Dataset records
________________

(** ** Frames and packets *)
Definition I2C_MTU : Z := 255.
Definition I2C_UART_SYNC : Z := 0x4F4B.
(** [sizeof(i2c_uart_frame_t)]: sync 0, padding 2, len 5, addr 7, len_tx 8, data 10. *)
Definition FRAME_SIZE : Z := 2 + 3 + 2 + 1 + 2 + I2C_MTU.
(** [csp_packet_t] with the 8 bytes of padding of the build: padding 0,
    length 8, id 10, data 14. *)
Definition CSP_PADDING_BYTES : Z := 8.
Definition CSP_BUFFER_PACKET_OVERHEAD : Z := CSP_PADDING_BYTES + 2 + 4.
Definition CSP_NODE_MAC : Z := 0xFF.
Definition CSP_ERR_NONE : Z := 0.
Definition CSP_ERR_NOMEM : Z := -1.
Definition CSP_ERR_INVAL : Z := -2.
Definition CSP_ERR_DRIVER : Z := -11.

(** The field [dst] of [csp_id_t], under 6 + 6 bits of ports and 8 of flags. *)
Definition id_dst (ext : Z) : Z := Z.land (Z.shiftr ext (8 + 6 + 6)) (2 ^ 5 - 1).

(** ** The state

    [i2c_uart_lock] and [i2c_uart_ans_lock] are binary semaphores; [written] has
    the bytes that the serial device took in each write, [bufs] the memory that
    [csp_buffer_get] returns on its next calls (null when there is none),
    [freed] what was given back, [fifo] what [csp_qfifo_write] took, [frame_err]
    the counter [csp_if_i2c_uart.frame]. *)
Record uart := Uart {
  i2c_uart_lock_init : bool;
  i2c_uart_lock : bool;
  i2c_uart_ans_lock : bool;
  fd : Z;
  i2c_usart_callback : bool;
  written : list (list Z);
  bufs : list (list Z);
  freed : list (list Z);
  fifo : list (list Z);
  frame_err : Z
}.
Definition set_lock b s := Uart (i2c_uart_lock_init s) b (i2c_uart_ans_lock s) (fd s) (i2c_usart_callback s)
  (written s) (bufs s) (freed s) (fifo s) (frame_err s).
Definition set_ans b s := Uart (i2c_uart_lock_init s) (i2c_uart_lock s) b (fd s) (i2c_usart_callback s)
  (written s) (bufs s) (freed s) (fifo s) (frame_err s).
Definition set_init b s := Uart b (i2c_uart_lock s) (i2c_uart_ans_lock s) (fd s) (i2c_usart_callback s)
  (written s) (bufs s) (freed s) (fifo s) (frame_err s).
Definition set_fd z s := Uart (i2c_uart_lock_init s) (i2c_uart_lock s) (i2c_uart_ans_lock s) z (i2c_usart_callback s)
  (written s) (bufs s) (freed s) (fifo s) (frame_err s).
Definition set_callback b s := Uart (i2c_uart_lock_init s) (i2c_uart_lock s) (i2c_uart_ans_lock s) (fd s) b
  (written s) (bufs s) (freed s) (fifo s) (frame_err s).
Definition add_written f s := Uart (i2c_uart_lock_init s) (i2c_uart_lock s) (i2c_uart_ans_lock s) (fd s) (i2c_usart_callback s)
  (written s ++ [f]) (bufs s) (freed s) (fifo s) (frame_err s).
Definition set_bufs l s := Uart (i2c_uart_lock_init s) (i2c_uart_lock s) (i2c_uart_ans_lock s) (fd s) (i2c_usart_callback s)
  (written s) l (freed s) (fifo s) (frame_err s).
Definition add_freed p s := Uart (i2c_uart_lock_init s) (i2c_uart_lock s) (i2c_uart_ans_lock s) (fd s) (i2c_usart_callback s)
  (written s) (bufs s) (freed s ++ [p]) (fifo s) (frame_err s).
Definition add_fifo p s := Uart (i2c_uart_lock_init s) (i2c_uart_lock s) (i2c_uart_ans_lock s) (fd s) (i2c_usart_callback s)
  (written s) (bufs s) (freed s) (fifo s ++ [p]) (frame_err s).
Definition add_frame_err s := Uart (i2c_uart_lock_init s) (i2c_uart_lock s) (i2c_uart_ans_lock s) (fd s) (i2c_usart_callback s)
  (written s) (bufs s) (freed s) (fifo s) (u32_of (frame_err s + 1)).

(** [csp_bin_sem_wait] with a timeout: [others] is what the other threads do to
    the state meanwhile; the wait fails when the semaphore is still taken. *)
Definition lock_wait (others : uart -> uart) : M uart bool :=
  modify others ;!
  let! free := gets i2c_uart_lock in
  if free then modify (set_lock false) ;! ret true else ret false.
Definition ans_wait (others : uart -> uart) : M uart bool :=
  modify others ;!
  let! free := gets i2c_uart_ans_lock in
  if free then modify (set_ans false) ;! ret true else ret false.

Definition csp_buffer_get : M uart (option (list Z)) :=
  let! l := gets bufs in
  match l with
  | [] => ret None
  | b :: l => modify (set_bufs l) ;! ret (Some b)
  end.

________________

### Exercise directions
Would you copy out every line in the records that includes the string "what"?

### Task response
    [freed] what was given back, [fifo] what [csp_qfifo_write] took, [frame_err]
(** [csp_bin_sem_wait] with a timeout: [others] is what the other threads do to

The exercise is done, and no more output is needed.